Running in bare feet — a trend that has been gaining popularity — requires more energy than running in lightweight shoes, a study has found.
A new study compares running barefoot and using shoes. 2:29

Running in bare feet — a trend that has been gaining popularity — requires more energy than running in lightweight shoes, a study has found.

"Running in a shoe used between three to four per cent less energy, which is pretty substantial," said Rodger Kram, a researcher at the University of Colorado in Boulder who co-authored the study, published in the current issue of Medicine & Science in Sports & Exercise.

Prior to the study, many people had assumed that running without shoes would be more efficient because shoes add extra weight that the runner has to move during each stride.

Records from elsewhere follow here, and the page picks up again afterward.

(** ** Numbers from the form to the row *)

(** X21. Whole numbers survive the two conversions on their way from the
    form to the row.  The form sends what [parseInt] reads from its sets
    and reps inputs, a double, and the server applies [parseInt] again to
    the number that arrives; when what the form read is a whole number
    other than zero and below 10^21 in size, negative ones included, the
    row stored for an owned workout holds exactly that number. *)
Theorem form_integers_are_stored_as_read access_token u wid w f d ms xs mr xr :
  signed_in getUser access_token u ->
  f_exercise f <> "" -> f_weight f <> "" ->
  parseInt (JStr (f_sets f)) = Fin ms xs -> parseInt (JStr (f_reps f)) = Fin mr xr ->
  ms <> 0 -> mr <> 0 -> 0 <= xs -> 0 <= xr ->
  Z.abs ms * 10 ^ xs < 10 ^ 21 -> Z.abs mr * 10 ^ xr < 10 ^ 21 ->
  db_workouts d !! wid = Some w -> w_user_id w = id u ->
  let o := handleAdd server server_time access_token wid f d in
  exists i e,
    handed o = Some (Some (one (exercise_obj i e))) /\
    db_exercises (store_after o) !! i = Some e /\
    e_sets e = JNum (Fin ms xs) /\ e_reps e = JNum (Fin mr xr).
Proof.
  intros Hin Hname Hweight Hsets Hreps Hms Hmr Hxs Hxr Hbs Hbr Hw Hu o. subst o.
  unfold handleAdd.
  assert (Hfs : f_sets f <> "") by (intros Hs; by rewrite Hs in Hsets).
  assert (Hfr : f_reps f <> "") by (intros Hr; by rewrite Hr in Hreps).
  assert (Hds : is_double (Fin ms xs)) by (rewrite <- Hsets; apply parseInt_is_double).
  assert (Hdr : is_double (Fin mr xr)) by (rewrite <- Hreps; apply parseInt_is_double).
  rewrite (proj2 (filled_in f)) by done.
  unfold call, backend.
  set (req := Build_request _ _ _).
  set (s := {| req_supabase := bearer access_token; req_user := u |}).
  assert (Hs : authenticated getUser req s) by by apply signed_in_authenticated.
  destruct (authenticated_app date_rank getUser (POST_exercises wid) _ req s eq_refl Hs d)
    as [-> _].
  destruct (exercise_data_fields f) as (Fn & Fs & Fr & Fw).
  rewrite Hsets in Fs. rewrite Hreps in Fr.
  assert (Hval : passes_validation (body req)).
  { unfold passes_validation. cbn [req body]. rewrite Fn, Fs, Fr, Fw.
    cbn [json_num truthy num_truthy].
    rewrite !(proj2 (Z.eqb_neq _ _)) by done.
    repeat split; try done.
    - by apply str_truthy_filled.
    - by destruct (parseFloat _). }
  rewrite (post_exercises_owned date_rank getUser req s wid d w Hval Hw Hu).
  exists (fresh_string "e" (db_exercises d)),
         (new_exercise d (requested_exercise req s wid)).
  split; [reflexivity|]. split; [apply lookup_insert_eq|].
  cbn [new_exercise requested_exercise e_sets e_reps en_sets en_reps req body].
  rewrite Fs, Fr. cbn [json_num].
  by rewrite !parseInt_whole.
Qed.

End Frontend.

(* ===================================================================== *)
(** * The server and the frontend in the sample world *)
(* ===================================================================== *)

Lemma gym_consistent : consistent Sample.gym.
Proof.
  intros i e Hi. unfold Sample.gym in Hi. cbn [db_exercises] in Hi.
  apply lookup_insert_Some in Hi as [[<- <-]|[_ Hi]]; [by exists Sample.leg_day|].
  apply lookup_singleton_Some in Hi as [<- <-]. by exists Sample.leg_day.
Qed.

Lemma alice_signed_in : signed_in Sample.getUser "tok-alice" Sample.alice.
Proof. repeat split; done. Qed.

Lemma no_header_rejected s : ~ authenticated Sample.getUser Demo.no_header s.
Proof. by intros (header & token & u & [=] & _). Qed.

(** A request without a header. *)
Lemma rejected_requests_reach_no_store_witness :
  handler GET_workouts = Some get_workouts /\
  sent Sample.date_rank Sample.getUser (app GET_workouts Demo.no_header) Sample.gym = [] /\
  (run Sample.date_rank Sample.getUser (app GET_workouts Demo.no_header) Sample.gym).2 =
    Sample.gym /\
  is_error (json (run Sample.date_rank Sample.getUser
                    (app GET_workouts Demo.no_header) Sample.gym).1) = true.
Proof.
  split; [reflexivity|].
  destruct (rejected_requests_reach_no_store Sample.date_rank Sample.getUser
              GET_workouts get_workouts Demo.no_header Sample.gym eq_refl
              no_header_rejected) as (Hq & Hd & _ & He).
  repeat split; assumption.
Defined.

(** The one store call of Alice's list request. *)
Lemma store_calls_present_the_verified_token_witness :
  exists q,
    issues (app GET_workouts (Sample.as_alice ∅)) "Bearer tok-alice" q /\
    exists header token,
      authorization (Sample.as_alice ∅) = Some header /\
      split " " header !! 1%nat = Some token /\ token <> "" /\
      verifies (app GET_workouts (Sample.as_alice ∅)) token /\
      "Bearer tok-alice" = "Bearer " +:+ token.
Proof.
  assert (Hq : { q | issues (app GET_workouts (Sample.as_alice ∅))
                            "Bearer tok-alice" q }).
  { eexists.
    apply (issues_after_getUser "tok-alice" _
             (getUser_resolves (Some Sample.alice) None)).
    apply issues_here. }
  destruct Hq as [q Hq]. exists q. split; [exact Hq|].
  exact (store_calls_present_the_verified_token GET_workouts (Sample.as_alice ∅)
           "Bearer tok-alice" q Hq).
Defined.

Lemma get_routes_only_read_witness :
  is_get (GET_workout "w") = true /\
  (run Sample.date_rank Sample.getUser
     (app (GET_workout "w") (Sample.as_alice ∅)) Sample.gym).2 = Sample.gym.
Proof.
  split; [reflexivity|].
  exact (get_routes_only_read Sample.date_rank Sample.getUser (GET_workout "w")
           (Sample.as_alice ∅) Sample.gym eq_refl).
Defined.

(** Alice sends a DELETE for the key of Bob's workout. *)
Lemma other_users_workouts_stay_witness :
  authenticated Sample.getUser (Sample.as_alice ∅) Sample.alice_session /\
  db_workouts Sample.gym !! "w1" = Some Sample.bob_run /\
  w_user_id Sample.bob_run <> id (req_user Sample.alice_session) /\
  db_workouts (run Sample.date_rank Sample.getUser
                 (app (DELETE_workout "w1") (Sample.as_alice ∅)) Sample.gym).2 !! "w1" =
    Some Sample.bob_run.
Proof.
  assert (Hu : w_user_id Sample.bob_run <> id (req_user Sample.alice_session))
    by discriminate.
  split; [apply alice_authenticated|]. split; [reflexivity|]. split; [exact Hu|].
  exact (other_users_workouts_stay Sample.date_rank Sample.getUser
           (DELETE_workout "w1") (Sample.as_alice ∅) Sample.alice_session Sample.gym
           "w1" Sample.bob_run (alice_authenticated ∅) eq_refl Hu).
Defined.

Lemma requests_keep_the_store_consistent_witness :
  consistent Sample.gym /\
  consistent (run Sample.date_rank Sample.getUser
                (app (DELETE_workout "w") (Sample.as_alice ∅)) Sample.gym).2.
Proof.
  split; [exact gym_consistent|].
  exact (requests_keep_the_store_consistent Sample.date_rank Sample.getUser
           (DELETE_workout "w") (Sample.as_alice ∅) Sample.gym gym_consistent).
Defined.

(** Alice renames her workout; the date and the notes are not sent. *)
Lemma patch_workout_rewrites_own_row_witness :
  authenticated Sample.getUser (Sample.as_alice Demo.rename_body) Sample.alice_session /\
  db_workouts Sample.gym !! "w" = Some Sample.leg_day /\
  exists w',
    run Sample.date_rank Sample.getUser
        (app (PATCH_workout "w") (Sample.as_alice Demo.rename_body)) Sample.gym =
      (respond 200 (workout_body (Some (one (workout_obj "w" w' no_embed)))),
       {| db_workouts := <[ "w" := w' ]> (db_workouts Sample.gym);
          db_exercises := db_exercises Sample.gym;
          db_clock := db_clock Sample.gym |}) /\
    w_name w' = JStr "Legs" /\
    w_workout_date w' = JStr "2024-01-01" /\
    w_updated_at w' = JStr "2024-02-01T08:00:00.000Z".
Proof.
  split; [apply alice_authenticated|]. split; [reflexivity|].
  destruct (patch_workout_rewrites_own_row Sample.date_rank Sample.getUser
              (Sample.as_alice Demo.rename_body) Sample.alice_session "w"
              Sample.leg_day Sample.gym (alice_authenticated _) eq_refl eq_refl)
    as (w' & Hrun & _ & _ & Hat & Hname & _ & _ & _ & Hdate & _).
  exists w'. split; [exact Hrun|]. split; [|split].
  - apply Hname. reflexivity.
  - rewrite Hdate; reflexivity.
  - exact Hat.
Defined.

(** Alice sends a PATCH for the key of Bob's workout. *)
Lemma patch_workout_missing_is_500_witness :
  authenticated Sample.getUser (Sample.as_alice Demo.rename_body) Sample.alice_session /\
  db_workouts Sample.gym !! "w1" = Some Sample.bob_run /\
  run Sample.date_rank Sample.getUser
      (app (PATCH_workout "w1") (Sample.as_alice Demo.rename_body)) Sample.gym =
    (respond 500 (error_body cardinality_error), Sample.gym).
Proof.
  split; [apply alice_authenticated|]. split; [reflexivity|].
  apply (patch_workout_missing_is_500 Sample.date_rank Sample.getUser
           (Sample.as_alice Demo.rename_body) Sample.alice_session "w1" Sample.gym
           (alice_authenticated _)).
  intros w [= <-]. discriminate.
Defined.

(** Bob reads the exercises of Alice's workout. *)
Lemma get_exercises_lists_by_workout_only_witness :
  authenticated Sample.getUser (Sample.as_bob ∅) Sample.bob_session /\
  exists es,
    run Sample.date_rank Sample.getUser
        (app (GET_exercises "w") (Sample.as_bob ∅)) Sample.gym =
      (respond 200
         (exercises_body (Some (rows ((fun r => exercise_obj r.1 r.2) <$> es)))),
       Sample.gym) /\
    ("e", Sample.squat) ∈ es /\ ("e0", Sample.lunge) ∈ es /\ NoDup es.*1.
Proof.
  split; [apply bob_authenticated|].
  destruct (get_exercises_lists_by_workout_only Sample.date_rank Sample.getUser
              (Sample.as_bob ∅) Sample.bob_session "w" Sample.gym
              (bob_authenticated ∅)) as (es & Hrun & Hin & Hnd & _).
  exists es. split; [exact Hrun|]. split; [|split; [|exact Hnd]].
  - apply Hin. split; reflexivity.
  - apply Hin. split; reflexivity.
Defined.

(** Alice creates a workout and reads it back; Bob's list does not show it. *)
Lemma created_workout_is_read_back_witness :
  authenticated Sample.getUser (Sample.as_alice Sample.new_workout_body)
    Sample.alice_session /\
  exists i w d',
    run Sample.date_rank Sample.getUser
        (app POST_workouts (Sample.as_alice Sample.new_workout_body)) Sample.gym =
      (respond 201 (workout_body (Some (one (workout_obj i w no_embed)))), d') /\
    run Sample.date_rank Sample.getUser (app (GET_workout i) (Sample.as_alice ∅)) d' =
      (respond 200
         (workout_body
            (Some (one (workout_obj i w (embed_rows (exercises_of d' i)))))),
       d') /\
    exists ws,
      run Sample.date_rank Sample.getUser (app GET_workouts (Sample.as_bob ∅)) d' =
        (respond 200 (workouts_body ws), d') /\
      i ∉ (fun lw => record_id (lw_row lw)) <$> ws.
Proof.
  split; [apply alice_authenticated|].
  destruct (created_workout_is_read_back Sample.date_rank Sample.getUser
              (Sample.as_alice Sample.new_workout_body) Sample.alice_session
              Sample.gym (alice_authenticated _) eq_refl eq_refl)
    as (i & w & d' & Hrun & Hback).
  exists i, w, d'. split; [exact Hrun|]. split.
  - apply (proj1 (Hback (Sample.as_alice ∅) Sample.alice_session
                    (alice_authenticated ∅))). reflexivity.
  - destruct (proj2 (Hback (Sample.as_bob ∅) Sample.bob_session
                       (bob_authenticated ∅))) as (ws & Hlist & Hi).
    exists ws. split; [exact Hlist|]. rewrite Hi. discriminate.
Defined.

(** Alice adds a plank to her leg day; Bob's exercise list of it shows it. *)
Lemma added_exercise_is_listed_and_counted_witness :
  authenticated Sample.getUser (Sample.as_alice Sample.bodyweight_body)
    Sample.alice_session /\
  passes_validation Sample.bodyweight_body /\
  db_workouts Sample.gym !! "w" = Some Sample.leg_day /\
  exists i e d',
    run Sample.date_rank Sample.getUser
        (app (POST_exercises "w") (Sample.as_alice Sample.bodyweight_body)) Sample.gym =
      (respond 201 (exercise_body (Some (one (exercise_obj i e)))), d') /\
    (exists es,
       run Sample.date_rank Sample.getUser (app (GET_exercises "w") (Sample.as_bob ∅)) d' =
         (respond 200 (exercises_body (Some (rows es))), d') /\
       exercise_obj i e ∈ es) /\
    exercise_rows d' "w" = 3%nat /\
    exercise_rows d' "w0" = 0%nat.
Proof.
  assert (Hval : passes_validation Sample.bodyweight_body)
    by (repeat split; discriminate || reflexivity).
  split; [apply alice_authenticated|]. split; [exact Hval|]. split; [reflexivity|].
  destruct (added_exercise_is_listed_and_counted Sample.date_rank Sample.getUser
              (Sample.as_alice Sample.bodyweight_body) Sample.alice_session "w"
              Sample.leg_day Sample.gym (alice_authenticated _) Hval eq_refl eq_refl)
    as (i & e & d' & Hrun & Hlist & Hcount & Hothers).
  exists i, e, d'. split; [exact Hrun|]. split; [|split].
  - exact (Hlist (Sample.as_bob ∅) Sample.bob_session (bob_authenticated ∅)).
  - rewrite Hcount. reflexivity.
  - rewrite (Hothers "w0") by discriminate. reflexivity.
Defined.

(** Alice deletes her leg day; nobody finds it or its exercises again. *)
Lemma deleted_workout_is_gone_with_its_exercises_witness :
  authenticated Sample.getUser (Sample.as_alice ∅) Sample.alice_session /\
  db_workouts Sample.gym !! "w" = Some Sample.leg_day /\
  exists d',
    run Sample.date_rank Sample.getUser
        (app (DELETE_workout "w") (Sample.as_alice ∅)) Sample.gym =
      (respond 200 (message_body "Workout deleted successfully"), d') /\
    db_workouts d' !! "w" = None /\
    run Sample.date_rank Sample.getUser (app (GET_exercises "w") (Sample.as_bob ∅)) d' =
      (respond 200 (exercises_body (Some (rows []))), d').
Proof.
  split; [apply alice_authenticated|]. split; [reflexivity|].
  destruct (deleted_workout_is_gone_with_its_exercises Sample.date_rank Sample.getUser
              (Sample.as_alice ∅) Sample.alice_session "w" Sample.leg_day Sample.gym
              (alice_authenticated ∅) eq_refl eq_refl)
    as (d' & Hrun & Hgone & Hafter).
  exists d'. split; [exact Hrun|]. split; [exact Hgone|].
  exact (proj1 (Hafter (Sample.as_bob ∅) Sample.bob_session (bob_authenticated ∅))).
Defined.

Advocates of barefoot running say it will make a runner faster and prevent injuries. (Stefan Wermuth/Reuters)
Advocates of barefoot running, such as Montreal runner and trainer Gilbert Ayoub, say it will make a runner faster and prevent injuries.

"It's a more natural way to run because you're using your tendons, ligaments and muscles to absorb the impact of the ground instead of using your skeletal structure," said Ayoub. He added that the findings of the new study don't sway his beliefs about the technique he has been using for years.

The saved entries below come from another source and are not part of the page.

(** * The deployer trait of camel-k ([pkg/trait/deployer.go])

    The trait registers one deferred post action per reconciliation pass
    ([Apply]), chosen by the phase of the integration, and defines the
    client patch [mergeFromPositivePatch] whose [Data] method computes the
    bytes sent to the API server for a JSON merge patch.

    Resources and patches are JSON documents.  A document is embedded as the
    tree of values it denotes: a Go [map[string]interface{}] is a finite map
    from strings to values ([gmap string json]), so that two documents that
    differ only in the order of their keys are equal.  A resource is held as
    the document it serializes to; what its Go type adds, the way the decoder
    writes into it, is the interface [GoType]. *)

From stdpp Require Import gmap strings list fin_maps.
From Stdlib Require Import ZArith.
Set Warnings "-register-all".

(** ** JSON documents

    Numbers are integers; the patch library reads them as [float64]
    ([float64_of_Z]). *)

Inductive json : Type :=
  | JNull
  | JBool (b : bool)
  | JNum (n : Z)
  | JStr (s : string)
  | JArr (l : list json)
  | JObj (m : gmap string json).

(** A resource (a [runtime.Object]) is identified with the JSON object it
    serializes to. *)
Abbreviation Object := (gmap string json).

Fixpoint json_size (v : json) : nat :=
  match v with
  | JArr l => S (foldr (λ x acc, json_size x + acc) 0 l)
  | JObj m => S (map_fold (λ _ x acc, json_size x + acc) 0 m)
  | _ => 1
  end.

Definition is_object (v : json) : bool :=
  match v with JObj _ => true | _ => false end.

Definition is_null (v : json) : bool :=
  match v with JNull => true | _ => false end.

(** The object stored in an optional value; everything else counts as the
    empty object (RFC 7386: a target that is not an object is replaced by an
    empty one before a patch object is merged into it). *)
Definition asObj (v : option json) : Object :=
  match v with Some (JObj m) => m | _ => ∅ end.

(** Structural equality of documents.  Two objects are equal when they have
    the same keys and no key carries different values. *)
Fixpoint json_eqb (a b : json) {struct a} : bool :=
  match a, b with
  | JNull, JNull => true
  | JBool x, JBool y => bool_decide (x = y)
  | JNum x, JNum y => bool_decide (x = y)
  | JStr x, JStr y => bool_decide (x = y)
  | JArr x, JArr y =>
      (fix go (x y : list json) {struct x} : bool :=
         match x, y with
         | [], [] => true
         | a :: x, b :: y => json_eqb a b && go x y
         | _, _ => false
         end) x y
  | JObj x, JObj y =>
      bool_decide (dom x = dom y) &&
      bool_decide (size (map_imap (λ k v,
        match y !! k with
        | Some w => if json_eqb v w then None else Some v
        | None => Some v
        end) x) = 0)
  | _, _ => false
  end.

(** The value at the end of a path of keys through nested objects. *)
Fixpoint lookup_path (p : list string) (v : json) : option json :=
  match p with
  | [] => Some v
  | k :: p' =>
      match v with
      | JObj m => m !! k ≫= lookup_path p'
      | _ => None
      end
  end.

(** [unmentioned p d]: walking [d] along [p] reaches an object that has no
    member for the next key, so [d] says nothing about the field at [p]. *)
Fixpoint unmentioned (p : list string) (d : json) : bool :=
  match p with
  | [] => false
  | k :: p' =>
      match d with
      | JObj m =>
          match m !! k with
          | None => true
          | Some v => unmentioned p' v
          end
      | _ => false
      end
  end.

(** [subobj d l]: every member [d] sets is present in [l] with the same
    value, nested objects being compared member by member ([d ⊆ l]). *)
Fixpoint subobj (d l : json) {struct d} : bool :=
  match d with
  | JObj dm =>
      match l with
      | JObj lm =>
          map_fold (λ k v acc,
            match lm !! k with
            | Some w => subobj v w
            | None => false
            end && acc) true dm
      | _ => false
      end
  | _ => json_eqb d l
  end.

(** ** Errors and results *)

Inductive error : Type :=
  | NotFound
  | ErrBadJSONDoc
  | ErrUnmarshalType
  | ErrNilObject
  | ErrOther (msg : string)
  | Wrap (cause : error) (message : string).

Inductive result (A : Type) : Type :=
  | Ok (a : A)
  | Err (e : error).
Arguments Ok {A} a.
Arguments Err {A} e.

Global Instance result_ret : MRet result := λ A a, Ok a.
Global Instance result_bind : MBind result := λ A B f m,
  match m with
  | Ok a => f a
  | Err e => Err e
  end.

Kram and his colleagues measured the amount of oxygen used by 12 runners with "substantial" barefoot running experience as they ran on a treadmill. The researchers compared the results when the runners were barefoot and when they wore lightweight racing shoes weighing roughly 150 grams.

They also attached small lead strips to the runners' feet or shoes, weighing between 150 and 450 grams, to look at the effect of extra weight alone.

They found that runners used three to four per cent less energy while shod than barefoot if the mass attached to their feet was equal. They suggest that during barefoot running, the body uses extra energy to absorb the shock that would otherwise be absorbed by the shoes.

Runners also used an extra one per cent more energy for each additional extra 100 grams of mass attached to their feet.

However, when no extra weight was attached, they used less energy while wearing shoes because the shoes weighed only 150 grams.

That means such shoes would increase energy use only 1.5 per cent — far less than the three to four per cent increase caused by running barefoot.